Présentation de sculptures de la série Iceberg et d'un dessin de la série Comme une formation nuageuse sur le stand de la galerie Analix Forever.

BODY MEMORY

 

Memory, a crucial aspect of our lives, is generally viewed as a mental phenomenon, a faculty of the mind whose function is to record, conserve and recall information. Without memory, it seems impossible to learn. Without memory, surely, civilizations could not exist or evolve. But what if memory also resided in the body? And if the body’s memories were even more essential than the mind’s? Still, can body memories exist without the brain? Then again, who has thought to ask how “mental” memories could exist without the body? BODY MEMORY does not set out to answer these questions. The role of art is not to provide answers, but to go deeper into the questions and, sometimes, to show them in a different light.

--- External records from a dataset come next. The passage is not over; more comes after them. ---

(* ===== verification/Executor.v ===== *)
(** * Bounded executors: [include/vita/runtime/execution/executor.hpp]

    [BoundedExecutor] is a ring buffer of tasks run one at a time.  The ring refines
    a list (its [contents]); [exec_step] lets posts of other threads and of the
    running task come between the two critical sections of [run_one]. *)

From stdpp Require Import relations.
From S2P Require Import Prelude.

(** A function pointer, possibly null, and its context. *)
Record Task := mkTask { t_invoke : option Z; t_context : Z }.
Definition task_empty : Task := mkTask None 0.

(** The chain of frames of the calling thread, innermost first: the domains whose
    tasks are running on it. *)
Definition check_blocking_wait (frames : list Z) (target : Z) : Result unit :=
  if nonzero target && existsb (Z.eqb target) frames then Err (error1 ErrorCode.would_deadlock) else Ok tt.

Section executor.
Context (N : nat).

Record BoundedExecutor := mkExec { queue : list Task; head : nat; size : nat; running : bool; is_open : bool }.
Definition exec_new : BoundedExecutor := mkExec (replicate N task_empty) 0 0 false true.

Definition post (e : BoundedExecutor) (t : Task) : Result unit * BoundedExecutor :=
  if is_none (t_invoke t) then (Err (error1 ErrorCode.invalid_argument), e) else
  if negb (is_open e) then (Err (error1 ErrorCode.invalid_state), e) else
  if (size e =? N)%nat then (Err (error1 ErrorCode.capacity_exhausted), e) else
  (Ok tt, mkExec (<[((head e + size e) mod N)%nat := t]> (queue e)) (head e) (size e + 1) (running e) (is_open e)).

(** The first critical section of [run_one]: the task to invoke. *)
Definition run_begin (e : BoundedExecutor) : Result (option Task * BoundedExecutor) :=
  if running e || (size e =? 0)%nat then Ok (None, e) else
  let? t := deref (queue e !! head e) in
  Ok (Some t, mkExec (queue e) ((head e + 1) mod N) (size e - 1) true (is_open e)).

(** The last one. *)
Definition run_finish (e : BoundedExecutor) : BoundedExecutor :=
  mkExec (queue e) (head e) (size e) false (is_open e).

Definition exec_close (e : BoundedExecutor) : BoundedExecutor :=
  mkExec (queue e) (head e) (size e) (running e) false.
Definition pending (e : BoundedExecutor) : nat := size e.

(** The executor itself, as it appears in the chain of frames. *)
Context (this : Z).

(** The effect of invoking a task, with the frames of its thread, on the rest of the program
    and on the executor it runs in. *)
Context {W : Type} (invoke : list Z -> Task -> W * BoundedExecutor -> W * BoundedExecutor).

Definition run_one (frames : list Z) (s : W * BoundedExecutor) : Result (bool * (W * BoundedExecutor)) :=
  let '(w, e) := s in
  let? (t, e) := run_begin e in
  match t with
  | None => Ok (false, (w, e))
  | Some t => let '(w, e) := invoke (this :: frames) t (w, e) in Ok (true, (w, run_finish e))
  end.

(** [while(count<budget && run_one()) ++count]; [n] is what is left of the budget. *)
Fixpoint run (n : nat) (frames : list Z) (s : W * BoundedExecutor) (count : nat)
    : Result (nat * (W * BoundedExecutor)) :=
  match n with
  | O => Ok (count, s)
  | S n => let? (ran, s) := run_one frames s in if ran then run n frames s (S count) else Ok (count, s)
  end.

(** ** The queue as a list *)

Definition ring_at (e : BoundedExecutor) (i : nat) : Task :=
  default task_empty (queue e !! ((head e + i) mod N)%nat).
Definition contents (e : BoundedExecutor) : list Task := ring_at e <$> seq 0 (size e).

Record exec_wf (e : BoundedExecutor) : Prop := mk_exec_wf {
  ewf_N : (0 < N)%nat;
  ewf_queue : length (queue e) = N;
  ewf_head : (head e < N)%nat;
  ewf_size : (size e <= N)%nat
}.

Lemma exec_new_wf : (0 < N)%nat -> exec_wf exec_new.
Proof. intros. split; cbn; [done|apply length_replicate|done|lia]. Qed.

Lemma ring_index_inj h i j : (i < N)%nat -> (j < N)%nat -> ((h + i) mod N = (h + j) mod N)%nat -> i = j.
Proof.
  intros Hi Hj E.
  assert (H : forall a b, (a <= b)%nat -> (b < N)%nat -> ((h + a) mod N = (h + b) mod N)%nat -> a = b).
  { clear. intros a b Hab Hb E. destruct (Nat.eq_dec a b) as [|Hne]; [done|].
    rewrite (Nat.Div0.mod_eq (h + a)), (Nat.Div0.mod_eq (h + b)) in E.
    pose proof (Nat.Div0.mul_div_le (h + a) N). pose proof (Nat.Div0.mul_div_le (h + b) N).
    assert (E' : (b - a = N * ((h + b) / N - (h + a) / N))%nat) by nia.
    destruct ((h + b) / N - (h + a) / N)%nat; nia. }
  destruct (Nat.le_ge_cases i j); [by apply H|symmetry; by apply H].
Qed.

Lemma post_contents e t e' : exec_wf e -> post e t = (Ok tt, e') ->
  exec_wf e' /\ contents e' = contents e ++ [t] /\ running e' = running e.
Proof.
  intros [HN Hq Hh Hs]. unfold post. test_goal E1; [done|]. test_goal E2; [done|]. test_goal E3; [done|].
  apply Nat.eqb_neq in E3. intros [= <-]. split; [split; cbn; try done; [by rewrite length_insert|lia]|]. split; [|done].
  unfold contents. cbn [size]. rewrite seq_app, fmap_app. f_equal.
  - apply list_fmap_ext. intros _ i Hi%list_elem_of_lookup_2%elem_of_seq. unfold ring_at. cbn.
    rewrite list_lookup_insert_ne; [done|]. intros E. apply ring_index_inj in E; lia.
  - cbn. unfold ring_at. cbn. rewrite list_lookup_insert_eq; [done|]. rewrite Hq. apply Nat.mod_upper_bound. lia.
Qed.

Lemma run_begin_contents e : exec_wf e ->
  match run_begin e with
  | Ok (Some t, e') => exec_wf e' /\ contents e = t :: contents e' /\ running e = false /\ running e' = true /\ is_open e' = is_open e
  | Ok (None, e') => e' = e /\ (running e = true \/ contents e = [])
  | _ => False
  end.
Proof.
  intros [HN Hq Hh Hs]. unfold run_begin. destruct (running e) eqn:Hr; cbn [orb]; [split; [done|by left]|].
  destruct (Nat.eqb_spec (size e) 0) as [E|E].
  { split; [done|]. right. unfold contents. by rewrite E. }
  assert (exists t, queue e !! head e = Some t) as [t Ht] by (apply lookup_lt_is_Some_2; lia). rewrite Ht. cbn [deref rbind].
  split; [split; cbn; try done; [apply Nat.mod_upper_bound; lia|lia]|]. split; [|done].
  unfold contents. cbn [size]. assert (Hsz : size e = S (size e - 1)) by lia. rewrite Hsz at 1. cbn [seq fmap list_fmap]. f_equal.
  - unfold ring_at. rewrite Nat.add_0_r, Nat.mod_small by done. by rewrite Ht.
  - rewrite <- (fmap_S_seq 0), <- list_fmap_compose. apply list_fmap_ext. intros _ i _. unfold ring_at. cbn [compose head queue].
    do 2 f_equal. rewrite Nat.Div0.add_mod_idemp_l. f_equal. lia.
Qed.

(** Observers of a program that records which tasks were invoked and which posts to the
    executor were accepted. *)
Context (invoked accepted : W -> list Task).

(** What a task may do to its own executor: post, and close; it cannot run another
    task, because [running] is set.  An invocation is recorded once. *)
Definition invoke_ok (frames : list Z) : Prop := forall t w e, exec_wf e -> running e = true ->
  let '(w', e') := invoke (this :: frames) t (w, e) in
  exec_wf e' /\ running e' = true /\ invoked w' = invoked w ++ [t] /\
  exists new, accepted w' = accepted w ++ new /\ contents e' = contents e ++ new.

Lemma run_finish_wf e : exec_wf e -> exec_wf (run_finish e) /\ contents (run_finish e) = contents e.
Proof. intros []. split; [by split|done]. Qed.

Lemma run_one_spec frames w e : invoke_ok frames -> exec_wf e -> running e = false ->
  exists w' e', exec_wf e' /\ running e' = false /\
    match contents e with
    | [] => run_one frames (w, e) = Ok (false, (w, e)) /\ w' = w /\ e' = e
    | t :: rest => run_one frames (w, e) = Ok (true, (w', e')) /\ invoked w' = invoked w ++ [t] /\
        exists new, accepted w' = accepted w ++ new /\ contents e' = rest ++ new
    end.
Proof.
  intros Hinv Hwf Hr. pose proof (run_begin_contents e Hwf) as H. unfold run_one.
  destruct (run_begin e) as [[[t|] e1]| |]; [| |done|done]; cbn [rbind].
  - destruct H as (Hwf1 & Hc & _ & Hr1 & _). rewrite Hc. specialize (Hinv t w e1 Hwf1 Hr1).
    destruct (invoke (this :: frames) t (w, e1)) as [w2 e2]. destruct Hinv as (Hwf2 & Hr2 & Hi & new & Ha & Hn).
    destruct (run_finish_wf _ Hwf2) as [Hwf3 Hc3]. exists w2, (run_finish e2). split_and!; try done.
    exists new. by rewrite Hc3.
  - destruct H as (-> & [?|Hc]); [congruence|]. rewrite Hc. by exists w, e.
Qed.

Lemma run_spec n frames w e count : invoke_ok frames -> exec_wf e -> running e = false ->
  exists ts new w' e', run n frames (w, e) count = Ok ((count + length ts)%nat, (w', e')) /\
    exec_wf e' /\ running e' = false /\
    invoked w' = invoked w ++ ts /\ accepted w' = accepted w ++ new /\
    ts ++ contents e' = contents e ++ new /\
    (length ts <= n)%nat /\ ((length ts < n)%nat -> contents e' = []).
Proof.
  intros Hinv. revert w e count. induction n as [|n IH]; intros w e count Hwf Hr.
  { exists [], [], w, e. rewrite !app_nil_r, Nat.add_0_r. split_and!; (done || cbn; lia). }
  destruct (run_one_spec frames w e Hinv Hwf Hr) as (w1 & e1 & Hwf1 & Hr1 & H). cbn [run].
  destruct (contents e) as [|t rest] eqn:Hc.
  - destruct H as (-> & -> & ->). cbn [rbind]. exists [], [], w, e. rewrite !app_nil_r, Nat.add_0_r.
    split_and!; (done || cbn; lia).
  - destruct H as (-> & Hi1 & new1 & Ha1 & Hn1). cbn [rbind].
    destruct (IH w1 e1 (S count) Hwf1 Hr1) as (ts & new & w' & e' & E & Hwf' & Hr' & Hi & Ha & Ht & Hk & Hd).
    exists (t :: ts), (new1 ++ new), w', e'. split; [rewrite E; cbn [length]; do 2 f_equal; lia|].
    rewrite Hi, Hi1, Ha, Ha1, <- !app_assoc. split_and!; try done; [|cbn [length]; lia|cbn [length]; intros; apply Hd; lia].
    cbn [app]. f_equal. by rewrite Ht, Hn1, <- app_assoc.
Qed.
End executor.

(** ** Steps *)

(** The executor with the tasks accepted and started so far, and how many have ended. *)
Record ExecSystem := mkExecSystem { ex : BoundedExecutor; posted : list Task; started : list Task; ended : nat }.

Inductive exec_step (N : nat) : relation ExecSystem :=
  | estep_post e ps ss n t e' : post N e t = (Ok tt, e') ->
      exec_step N (mkExecSystem e ps ss n) (mkExecSystem e' (ps ++ [t]) ss n)
  | estep_refuse e ps ss n t err e' : post N e t = (Err err, e') ->
      exec_step N (mkExecSystem e ps ss n) (mkExecSystem e' ps ss n)
  | estep_begin e ps ss n t e' : run_begin N e = Ok (Some t, e') ->
      exec_step N (mkExecSystem e ps ss n) (mkExecSystem e' ps (ss ++ [t]) n)
  | estep_finish e ps ss n : running e = true ->
      exec_step N (mkExecSystem e ps ss n) (mkExecSystem (run_finish e) ps ss (S n))
  | estep_close e ps ss n : exec_step N (mkExecSystem e ps ss n) (mkExecSystem (exec_close e) ps ss n).

Record exec_sys_wf (N : nat) (s : ExecSystem) : Prop := mk_exec_sys_wf {
  esw_exec : exec_wf N (ex s);
  esw_fifo : posted s = started s ++ contents N (ex s);
  esw_serial : length (started s) = (ended s + (if running (ex s) then 1 else 0))%nat
}.

Lemma post_refused N e t err e' : post N e t = (Err err, e') -> e' = e.
Proof. unfold post. repeat case_match; congruence. Qed.

Lemma exec_step_wf N s s' : exec_sys_wf N s -> exec_step N s s' -> exec_sys_wf N s'.
Proof.
  intros [Hwf Hf Hs] Hstep. destruct Hstep as [e ps ss n t e' E|e ps ss n t err e' E|e ps ss n t e' E|e ps ss n E|e ps ss n];
    cbn [ex posted started ended] in *.
  - destruct (post_contents N e t e' Hwf E) as (Hwf' & Hc & Hr). split; cbn; [done| |by rewrite Hr].
    by rewrite Hc, Hf, app_assoc.
  - apply post_refused in E as ->. by split.
  - pose proof (run_begin_contents N e Hwf) as H. rewrite E in H. destruct H as (Hwf' & Hc & Hr & Hr' & _).
    split; cbn; [done| |].
    + by rewrite Hf, Hc, <- app_assoc.
    + rewrite length_app, Hr'. rewrite Hr in Hs. cbn. lia.
  - destruct (run_finish_wf N e Hwf) as [Hwf' Hc]. split; cbn [ex posted started ended]; [done|by rewrite Hc|].
    rewrite E in Hs. cbn. lia.
  - split; [by destruct Hwf|done|done].
Qed.

(** ** Properties *)

(** The executor is a bounded FIFO and serialises its tasks: in every interleaving
    of posts, runs and closes, the tasks started are exactly the first ones accepted, in
    order, the rest are still in the ring, never more than [N], and at most one started
    task has not ended. *)
Theorem executor_fifo N s :
  (0 < N)%nat -> rtc (exec_step N) (mkExecSystem (exec_new N) [] [] 0) s ->
  posted s = started s ++ contents N (ex s) /\ (length (contents N (ex s)) <= N)%nat /\
  (ended s <= length (started s) <= ended s + 1)%nat /\
  (length (started s) = ended s + 1 <-> running (ex s) = true)%nat.
Proof.
  intros HN Hr. assert (Hwf : exec_sys_wf N s).
  { assert (H0 : exec_sys_wf N (mkExecSystem (exec_new N) [] [] 0)) by (split; [by apply exec_new_wf|done|done]).
    clear HN. induction Hr; [done|]. eauto using exec_step_wf. }
  destruct Hwf as [[_ _ _ Hsz] Hf Hs]. split_and!; try done.
  - unfold contents. by rewrite length_fmap, length_seq.
  - destruct (running (ex s)); lia.
  - destruct (running (ex s)); lia.
  - destruct (running (ex s)); split; (done || lia).
Qed.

For Artissima, we bring together a group of artists working independently, explicitly or on an allusive way, on body memory. One iconic work for the exhibition is Ali Kazma’s video Painter. Kazma films a painter who became tetraplegic as a child, and who started painting using as brushes the wheels of his wheelchair. This painter, Jacques Coulais, also called “Pictor Maximus”, who has not been able to move since age six, paints the movement: physical movement as well as spiritual elevation, in the same gesture, moving over the canvas with his wheelchair. Other iconic works are by American video artist Janet Biggs, who has been exploring Alzheimer’s and other diseases affecting memory. Bodily memories sometimes may compensate, in the diseased individuals, for the loss of mental accuracy. Biggs defines body memory as a memory that comes into play when the usual references are lost. As she herself puts it, “When the familiar is stripped away and the known becomes unknown, there are moments of acute presence where frailty and manifest strength co-exist. These moments are body memory.”

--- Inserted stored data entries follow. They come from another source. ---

Lemma below_cons {A} i g (x : A) l b : below l b -> g < b -> below ((i, g, x) :: l) b.
Proof. intros Hl Hg e [->|He]%elem_of_cons; [done|by apply Hl]. Qed.
Lemma below_mono {A} (l : list (entry A)) a b : below l a -> a <= b -> below l b.
Proof. intros Hl Hab e He. specialize (Hl e He). lia. Qed.
Lemma unique_cons {A} i g (x : A) l : unique l -> below l g -> unique ((i, g, x) :: l).
Proof.
  intros Hu Hb. unfold unique. cbn. apply list.NoDup_cons. split; [|done].
  intros (e & Hg & He)%list_elem_of_fmap. specialize (Hb e He). lia.
Qed.
Lemma unique_eq {A} (l : list (entry A)) i g (x y : A) : unique l -> (i, g, x) ∈ l -> (i, g, y) ∈ l -> x = y.
Proof.
  induction l as [|[[j h] z] l IH]; [by intros _ ?%not_elem_of_nil|]. unfold unique. cbn.
  intros [Hn Hu]%list.NoDup_cons Hx Hy.
  assert (Hno : forall w : A, (i, h, w) ∈ l -> False).
  { intros w Hw. apply Hn. apply list_elem_of_fmap. by exists (i, h, w). }
  apply elem_of_cons in Hx as [Ex|Hx]; apply elem_of_cons in Hy as [Ey|Hy]; simplify_eq; try done.
  - by destruct (Hno y).
  - by destruct (Hno x).
  - by apply IH.
Qed.

(** ** Every step keeps the invariant *)

Section frame.
Context (s : CompletionState) (ws : list (entry (option CompletionResult))) (rs : list (entry (option CompletionRecord))).
Context (os : list (entry Z)) (ps : list (entry CompletionResult)) (cs : list (entry CompletionRecord)).
Context (al : option Allocation) (Hwf : ticket_wf (mkTickets al s ws rs os ps cs)).

(** A step that changes only slot [i] and lists only at slot [i]. *)
Lemma slot_update al' i sl sl' ws' rs' os' ps' cs' rej :
  slots s !! i = Some sl ->
  (forall j, j <> i -> at_slot j ws' = at_slot j ws /\ at_slot j rs' = at_slot j rs /\ at_slot j os' = at_slot j os /\
     at_slot j ps' = at_slot j ps /\ at_slot j cs' = at_slot j cs) ->
  slot_inv i sl' (at_slot i ws') (at_slot i rs') (at_slot i os') (at_slot i ps') (at_slot i cs') ->
  history_ok i (at_slot i os') (at_slot i ps') (at_slot i cs') ->
  ticket_wf (mkTickets al' (mkState (<[i:=sl']> (slots s)) rej) ws' rs' os' ps' cs').
Proof.
  intros Hi Hsame Hinv Hhist. destruct Hwf as [Hslots Hh]. split; cbn in *.
  - intros j x Hj. destruct (decide (j = i)) as [->|Hne].
    + rewrite list_lookup_insert_eq in Hj by (by eapply lookup_lt_Some). by injection Hj as <-.
    + rewrite list_lookup_insert_ne in Hj by done. destruct (Hsame j Hne) as (-> & -> & -> & -> & ->). by apply Hslots.
  - intros j. destruct (decide (j = i)) as [->|Hne]; [done|].
    destruct (Hsame j Hne) as (_ & _ & -> & -> & ->). apply Hh.
Qed.
End frame.

(** Which case of the invariant a slot is in follows from its word. *)
Ltac tag_cases H :=
  match type of H with
  | tag ?g ?a = tag ?h ?b =>
      let E1 := fresh in let E2 := fresh in
      apply tag_inj in H as [E1 E2]; [|done|done|done|done]; try (vm_compute in E2; discriminate E2); try subst h; try subst g
  end.

Lemma state_bound : 0 <= TicketState.free < 256 /\ 0 <= TicketState.reserved < 256 /\ 0 <= TicketState.writing < 256 /\
  0 <= TicketState.ready < 256 /\ 0 <= TicketState.reading < 256 /\ 0 <= TicketState.retired < 256.
Proof. done. Qed.

Ltac other_slot := intros j Hj; rewrite ?at_slot_app, ?at_slot_cons; rewrite ?decide_False by done; done.

(** A slot found free stays as it was found, whatever the other threads do. *)
Definition alloc_ok (al : option Allocation) (s : CompletionState) : Prop :=
  forall op i g stored, al = Some (mkAllocation op i (Some (g, stored))) ->
    exists sl, slots s !! i = Some sl /\ tagged sl = tag g TicketState.free /\ 0 <= g <= max_ticket_generation /\
      (stored = true -> operation sl = op).

Lemma alloc_ok_none s : alloc_ok None s.
Proof. intros op i g stored [=]. Qed.
Lemma alloc_ok_scan op i s : alloc_ok (Some (mkAllocation op i None)) s.
Proof. intros op' i' g stored [=]. Qed.

Lemma free_case i sl W R O P C : slot_inv i sl W R O P C -> is_free sl = true ->
  exists g, tagged sl = tag g TicketState.free /\ 0 <= g <= max_ticket_generation /\ W = [] /\ R = [] /\ below O g /\ below P g /\ below C g.
Proof.
  unfold is_free. intros H Hfree. apply Z.eqb_eq in Hfree.
  destruct H as [g Et Hg HW HR HO HP HC|g Et Hg|g ph Et Hg|g Et Hg|g ph Et Hg|g Et Hg];
    rewrite Et, tag_state_tag in Hfree by done; try discriminate Hfree. by exists g.
Qed.

Lemma find_ok al s ws rs os ps cs op i g : ticket_wf (mkTickets al s ws rs os ps cs) -> reserve_look s i = Ok (Some g) ->
  alloc_ok (Some (mkAllocation op i (Some (g, false)))) s.
Proof.
  intros [Hslots _] E op' i' g' stored [= <- <- <- <-]. unfold reserve_look in E. destruct (slots s !! i) as [sl|] eqn:Esl; [|done].
  cbn [deref rbind] in E. destruct (is_free sl) eqn:Ef; [|done]. injection E as <-. exists sl. split; [done|].
  destruct (free_case _ _ _ _ _ _ _ (Hslots i sl Esl) Ef) as (g & Et & Hg & _). rewrite Et, tag_generation_tag by done. done.
Qed.

Lemma operation_wf al al' s ws rs os ps cs op i g s' : ticket_wf (mkTickets al s ws rs os ps cs) ->
  alloc_ok (Some (mkAllocation op i (Some (g, false)))) s -> reserve_operation s i op = Ok s' ->
  ticket_wf (mkTickets al' s' ws rs os ps cs) /\ alloc_ok (Some (mkAllocation op i (Some (g, true)))) s'.
Proof.
  intros Hwf Hal E. destruct (Hal op i g false eq_refl) as (sl & Esl & Et & Hg & _). unfold reserve_operation in E. rewrite Esl in E.
  injection E as <-. pose proof Hwf as [Hslots Hh]. specialize (Hslots i sl Esl). specialize (Hh i). cbn in Hslots, Hh.
  destruct (free_case _ _ _ _ _ _ _ Hslots) as (h & Eh & Hh' & HW & HR & HO & HP & HC).
  { unfold is_free. by rewrite Et, tag_state_tag. }
  split.
  - eapply slot_update; try done. by apply (inv_free _ _ _ _ _ _ _ h).
  - intros op' i' g' stored [= <- <- <- <-]. exists (mkSlot (tagged sl) op (payload sl)). split; [|done].
    apply list_lookup_insert_eq. by eapply lookup_lt_Some.
Qed.

Lemma reserve_wf al al' s ws rs os ps cs op i g s' : ticket_wf (mkTickets al s ws rs os ps cs) ->
  alloc_ok (Some (mkAllocation op i (Some (g, true)))) s -> reserve_tag s i g = Ok s' ->
  ticket_wf (mkTickets al' s' ws rs ((i, g, op) :: os) ps cs).
Proof.
  intros Hwf Hal E. destruct (Hal op i g true eq_refl) as (sl & Esl & Et & Hg & Hop). specialize (Hop eq_refl).
  unfold reserve_tag in E. rewrite Esl in E. injection E as <-.
  pose proof Hwf as [Hslots Hh]. specialize (Hslots i sl Esl). specialize (Hh i). cbn in Hslots, Hh.
  destruct (free_case _ _ _ _ _ _ _ Hslots) as (h & Eh & Hh' & HW & HR & HO & HP & HC).
  { unfold is_free. by rewrite Et, tag_state_tag. }
  rewrite Et in Eh. tag_cases Eh.
  eapply slot_update; try done; [other_slot| |]; rewrite at_slot_cons, decide_True by done.
  - apply (inv_reserved _ _ _ _ _ _ _ g); try done; cbn; [rewrite Hop; by left|]. apply below_cons; [|lia]. eapply below_mono; [exact HO|lia].
  - destruct Hh. split; try done; [by apply unique_cons|]. intros k rec Hrec. destruct (ho_consumed0 k rec Hrec). split; [by right|done].
Qed.

Lemma claim_wf al al' s ws rs os ps cs i g b s' : ticket_wf (mkTickets al s ws rs os ps cs) -> 0 <= g <= max_ticket_generation ->
  try_claim s i g = Ok (b, s') -> ticket_wf (mkTickets al' s' (if b then (i, g, None) :: ws else ws) rs os ps cs).
Proof.
  intros Hwf Hg E. unfold try_claim in E. destruct (slots s !! i) as [sl|] eqn:Esl; [|done]. cbn [deref rbind] in E.
  destruct (Z.eqb_spec (tagged sl) (tag g TicketState.reserved)) as [Et|]; injection E as <- <-; [|exact Hwf].
  pose proof Hwf as [Hslots Hh]. specialize (Hslots i sl Esl). specialize (Hh i). cbn in Hslots, Hh.
  destruct Hslots as [h Eh Hb|h Eh Hb HW HR HO HO' HP HC|h ph Eh Hb|h Eh Hb|h ph Eh Hb|h Eh Hb];
    rewrite Et in Eh; tag_cases Eh.
  eapply slot_update; try done; [other_slot|]. rewrite at_slot_cons, decide_True, HW by done.
  by apply (inv_writing _ _ _ _ _ _ _ g None).
Qed.

Lemma single_entry {A} (a b : list A) x y : a ++ x :: b = [y] -> a = [] /\ b = [] /\ x = y.
Proof. destruct a as [|z [|]]; intros [=]; simplify_eq/=; done. Qed.
Lemma no_entry {A} (a b : list A) x : a ++ x :: b = [] -> False.
Proof. by destruct a. Qed.

(** The case of the invariant for a slot with a writer, or with a reader. *)
Lemma writer_case i sl w1 w2 g ph R O P C :
  slot_inv i sl (at_slot i (w1 ++ (i, g, ph) :: w2)) R O P C ->
  at_slot i w1 = [] /\ at_slot i w2 = [] /\ tagged sl = tag g TicketState.writing /\ 0 <= g <= max_ticket_generation /\
  R = [] /\ (i, g, operation sl) ∈ O /\ below O (g + 1) /\ below P g /\ below C g /\ (forall r, ph = Some r -> payload sl = r).
Proof.
  intros H. rewrite at_slot_app, at_slot_cons, decide_True in H by done.
  destruct H as [h Et Hg HW|h Et Hg HW|h ph' Et Hg HW|h Et Hg HW|h ph' Et Hg HW|h Et Hg HW]; try (by apply no_entry in HW).
  apply single_entry in HW as (? & ? & [= -> ->]). split_and!; (done || lia).
Qed.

The Australian video artist Shaun Gladwell, who is well known by Artissima for his stunning 2014 performance, explores with Tripitaka his own memories and tells us, with video and drawings, about a remote love story that becomes reminiscent, for the viewer, of her or his own.

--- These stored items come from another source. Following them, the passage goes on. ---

(* ===== verification/Fields.v ===== *)
(** * The field registry: [include/vita/fields/types.hpp], [cif1.hpp], [cif2.hpp], [cif3.hpp]

    Field identifiers, the semantic values a scalar field can hold, the descriptor
    tables that give each field its extent and alternative, and the validation of a
    value against them. *)

From S2P Require Import Prelude.

(** ** Signed machine integers *)

Definition i16 (x : Z) : Prop := -32768 <= x <= 32767.
Definition i64 (x : Z) : Prop := -9223372036854775808 <= x <= 9223372036854775807.
Definition INT16_MAX : Z := 32767.
Definition INT16_MIN : Z := -32768.
Definition INT64_MAX : Z := 9223372036854775807.

(** [std::bit_cast] between an unsigned word of [n] bits and the signed type of its size. *)
Definition to_signed (n w : Z) : Z := if w <? 2 ^ (n - 1) then w else w - 2 ^ n.
Definition to_unsigned (n v : Z) : Z := v mod 2 ^ n.

(** ** Semantic values *)

Record FieldId := mkField { cif : Z; fbit : Z }.
#[global] Instance FieldId_eq_dec : EqDecision FieldId.
Proof. solve_decision. Defined.

(** [OptionalQ7] compares its value only when known: it is an option. *)
Abbreviation OptionalQ7 := (option Z).

(** The alternatives of [SemanticValue] in the order of the variant. *)
Inductive SemanticValue :=
  | v_uint32 (v : Z)
  | v_hertz (q20 : Z)
  | v_payload_format (bits : Z)
  | v_decibels (q7 : Z)
  | v_gain (stage1_q7 stage2_q7 : Z)
  | v_femtoseconds (count : Z)
  | v_celsius (q6 : Z)
  | v_device (device_oui device_code : Z)
  | v_slice (offset bytes : Z)
  | v_radians (q7 : Z)
  | v_polarization (tilt_q7 ellipticity_q7 : Z)
  | v_pointing (azimuth_q7 elevation_q7 : Z)
  | v_spatial (user_id reference beam : Z)
  | v_beam_width (horizontal_code vertical_code : Z)
  | v_metres (q6 : Z)
  | v_ebno_ber (ebno_q7 ber_q7 : OptionalQ7)
  | v_threshold (stage1_q7 stage2_q7 : Z)
  | v_intercept (second_q7 third_q7 : OptionalQ7)
  | v_snr_noise (snr_q7 noise_figure_q7 : OptionalQ7)
  | v_unsigned64 (bits : Z)
  | v_version (year_since2000 day revision user : Z)
  | v_buffer_size (capacity_bytes level status : Z)
  | v_country (code : Z) (iso3166 : bool)
  | v_ems (class_code organization : Z) (exciter receiver : bool)
  | v_humidity (raw : Z)
  | v_pressure (raw17 : Z)
  | v_sea_swell (sea swell user : Z)
  | v_timestamp_details (flags epoch : Z)
  | v_probability (value function : Z)
  | v_belief (value : Z).
#[global] Instance SemanticValue_eq_dec : EqDecision SemanticValue.
Proof. solve_decision. Defined.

More allusive works presented are the sculptures Circle of Life by Polish artist Joanna Malinowska (Venice Biennial Polish Pavilion 2015), that depicts our irreducible mortal, bodily, cyclic human condition; My Birthday, by Andrea Mastrovito, a four panel light box depicting the artist shooting in the sky to reproduce the constellations that where to be seen on his birth date; Embedded souls of Russia by Elena Kovylina, a video that represents the bodies of young Russians constraint, both physically and symbolically, by their country’s current policies; the already historic initial light work by Robert Montgomery entitled Sculpture for days when someone takes an eraser and erases the sky from behind the

buildings (2007), referring to renaissance paintings by Masaccio; and more: Blind, a story of invisible urban bodies

by Danni Orci; new bodily sculptures and drawings by Pascal Berthoud; Aux bords du dehors by Emmanuel Régent, that allusively refers to bodies migrating over the sea; and Man abandonned by space (1993) by Angus Fairhurst (1966-2008).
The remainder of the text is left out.